How to complete this task:
Each record should be given back exactly, with none missing.
╭─ Exercise inputs
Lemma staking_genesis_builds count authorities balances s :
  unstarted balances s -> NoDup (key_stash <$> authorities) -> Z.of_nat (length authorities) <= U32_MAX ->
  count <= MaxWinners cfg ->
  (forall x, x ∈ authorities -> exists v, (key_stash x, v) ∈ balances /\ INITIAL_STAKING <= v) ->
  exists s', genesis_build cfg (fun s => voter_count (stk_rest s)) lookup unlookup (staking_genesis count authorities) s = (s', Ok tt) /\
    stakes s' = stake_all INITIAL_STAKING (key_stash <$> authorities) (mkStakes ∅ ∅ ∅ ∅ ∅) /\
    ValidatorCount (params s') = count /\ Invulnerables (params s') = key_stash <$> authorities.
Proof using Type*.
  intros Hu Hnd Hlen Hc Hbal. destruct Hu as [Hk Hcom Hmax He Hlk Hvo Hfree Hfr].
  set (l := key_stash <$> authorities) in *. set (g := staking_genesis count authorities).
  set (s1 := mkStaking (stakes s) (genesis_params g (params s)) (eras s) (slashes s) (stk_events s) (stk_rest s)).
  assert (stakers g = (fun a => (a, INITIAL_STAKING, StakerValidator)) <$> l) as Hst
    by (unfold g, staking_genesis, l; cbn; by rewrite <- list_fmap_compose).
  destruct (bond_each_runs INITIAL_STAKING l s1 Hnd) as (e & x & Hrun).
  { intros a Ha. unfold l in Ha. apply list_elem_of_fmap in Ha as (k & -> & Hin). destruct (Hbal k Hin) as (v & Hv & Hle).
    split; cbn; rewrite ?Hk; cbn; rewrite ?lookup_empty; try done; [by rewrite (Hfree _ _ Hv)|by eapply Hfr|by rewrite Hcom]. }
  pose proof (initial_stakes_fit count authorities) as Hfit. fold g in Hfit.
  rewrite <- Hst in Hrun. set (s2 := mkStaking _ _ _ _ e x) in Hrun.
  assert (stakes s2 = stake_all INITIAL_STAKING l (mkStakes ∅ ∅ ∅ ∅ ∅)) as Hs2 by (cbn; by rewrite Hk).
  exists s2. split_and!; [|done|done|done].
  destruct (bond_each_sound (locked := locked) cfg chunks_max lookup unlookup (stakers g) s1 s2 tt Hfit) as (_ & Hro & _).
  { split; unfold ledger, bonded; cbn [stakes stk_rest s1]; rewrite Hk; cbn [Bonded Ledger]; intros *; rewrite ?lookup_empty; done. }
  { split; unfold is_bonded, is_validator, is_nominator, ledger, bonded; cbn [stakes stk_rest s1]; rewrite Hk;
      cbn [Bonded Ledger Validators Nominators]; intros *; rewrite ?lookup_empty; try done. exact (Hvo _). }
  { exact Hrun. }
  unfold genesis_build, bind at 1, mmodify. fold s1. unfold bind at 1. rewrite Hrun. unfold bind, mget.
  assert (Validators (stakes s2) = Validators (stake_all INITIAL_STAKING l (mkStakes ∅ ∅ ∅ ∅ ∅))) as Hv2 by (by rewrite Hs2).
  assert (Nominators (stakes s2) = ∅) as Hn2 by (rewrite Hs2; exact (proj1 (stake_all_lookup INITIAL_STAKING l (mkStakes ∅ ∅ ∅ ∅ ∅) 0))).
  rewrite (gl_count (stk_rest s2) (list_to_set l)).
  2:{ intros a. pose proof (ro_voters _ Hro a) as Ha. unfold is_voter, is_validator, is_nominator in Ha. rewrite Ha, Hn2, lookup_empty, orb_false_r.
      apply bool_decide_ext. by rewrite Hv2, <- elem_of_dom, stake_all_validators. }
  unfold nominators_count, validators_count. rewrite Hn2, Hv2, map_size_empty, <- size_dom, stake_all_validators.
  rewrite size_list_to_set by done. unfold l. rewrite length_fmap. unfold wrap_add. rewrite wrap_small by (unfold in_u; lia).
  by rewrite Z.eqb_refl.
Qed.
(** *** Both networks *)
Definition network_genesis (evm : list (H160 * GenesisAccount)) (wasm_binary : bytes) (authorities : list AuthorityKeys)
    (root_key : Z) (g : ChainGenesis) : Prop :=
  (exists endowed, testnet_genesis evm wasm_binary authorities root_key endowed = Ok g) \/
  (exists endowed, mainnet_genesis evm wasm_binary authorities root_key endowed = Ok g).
╰─
Result for this task:
Lemma staking_genesis_builds count authorities balances s :
  unstarted balances s -> NoDup (key_stash <$> authorities) -> Z.of_nat (length authorities) <= U32_MAX ->
  count <= MaxWinners cfg ->
  (forall x, x ∈ authorities -> exists v, (key_stash x, v) ∈ balances /\ INITIAL_STAKING <= v) ->
  exists s', genesis_build cfg (fun s => voter_count (stk_rest s)) lookup unlookup (staking_genesis count authorities) s = (s', Ok tt) /\
    stakes s' = stake_all INITIAL_STAKING (key_stash <$> authorities) (mkStakes ∅ ∅ ∅ ∅ ∅) /\
    ValidatorCount (params s') = count /\ Invulnerables (params s') = key_stash <$> authorities.
Proof using Type*.
  intros Hu Hnd Hlen Hc Hbal. destruct Hu as [Hk Hcom Hmax He Hlk Hvo Hfree Hfr].
  set (l := key_stash <$> authorities) in *. set (g := staking_genesis count authorities).
  set (s1 := mkStaking (stakes s) (genesis_params g (params s)) (eras s) (slashes s) (stk_events s) (stk_rest s)).
  assert (stakers g = (fun a => (a, INITIAL_STAKING, StakerValidator)) <$> l) as Hst
    by (unfold g, staking_genesis, l; cbn; by rewrite <- list_fmap_compose).
  destruct (bond_each_runs INITIAL_STAKING l s1 Hnd) as (e & x & Hrun).
  { intros a Ha. unfold l in Ha. apply list_elem_of_fmap in Ha as (k & -> & Hin). destruct (Hbal k Hin) as (v & Hv & Hle).
    split; cbn; rewrite ?Hk; cbn; rewrite ?lookup_empty; try done; [by rewrite (Hfree _ _ Hv)|by eapply Hfr|by rewrite Hcom]. }
  pose proof (initial_stakes_fit count authorities) as Hfit. fold g in Hfit.
  rewrite <- Hst in Hrun. set (s2 := mkStaking _ _ _ _ e x) in Hrun.
  assert (stakes s2 = stake_all INITIAL_STAKING l (mkStakes ∅ ∅ ∅ ∅ ∅)) as Hs2 by (cbn; by rewrite Hk).
  exists s2. split_and!; [|done|done|done].
  destruct (bond_each_sound (locked := locked) cfg chunks_max lookup unlookup (stakers g) s1 s2 tt Hfit) as (_ & Hro & _).
  { split; unfold ledger, bonded; cbn [stakes stk_rest s1]; rewrite Hk; cbn [Bonded Ledger]; intros *; rewrite ?lookup_empty; done. }
  { split; unfold is_bonded, is_validator, is_nominator, ledger, bonded; cbn [stakes stk_rest s1]; rewrite Hk;
      cbn [Bonded Ledger Validators Nominators]; intros *; rewrite ?lookup_empty; try done. exact (Hvo _). }
  { exact Hrun. }
  unfold genesis_build, bind at 1, mmodify. fold s1. unfold bind at 1. rewrite Hrun. unfold bind, mget.
  assert (Validators (stakes s2) = Validators (stake_all INITIAL_STAKING l (mkStakes ∅ ∅ ∅ ∅ ∅))) as Hv2 by (by rewrite Hs2).
  assert (Nominators (stakes s2) = ∅) as Hn2 by (rewrite Hs2; exact (proj1 (stake_all_lookup INITIAL_STAKING l (mkStakes ∅ ∅ ∅ ∅ ∅) 0))).
  rewrite (gl_count (stk_rest s2) (list_to_set l)).
  2:{ intros a. pose proof (ro_voters _ Hro a) as Ha. unfold is_voter, is_validator, is_nominator in Ha. rewrite Ha, Hn2, lookup_empty, orb_false_r.
      apply bool_decide_ext. by rewrite Hv2, <- elem_of_dom, stake_all_validators. }
  unfold nominators_count, validators_count. rewrite Hn2, Hv2, map_size_empty, <- size_dom, stake_all_validators.
  rewrite size_list_to_set by done. unfold l. rewrite length_fmap. unfold wrap_add. rewrite wrap_small by (unfold in_u; lia).
  by rewrite Z.eqb_refl.
Qed.
(** *** Both networks *)
Definition network_genesis (evm : list (H160 * GenesisAccount)) (wasm_binary : bytes) (authorities : list AuthorityKeys)
    (root_key : Z) (g : ChainGenesis) : Prop :=
  (exists endowed, testnet_genesis evm wasm_binary authorities root_key endowed = Ok g) \/
  (exists endowed, mainnet_genesis evm wasm_binary authorities root_key endowed = Ok g).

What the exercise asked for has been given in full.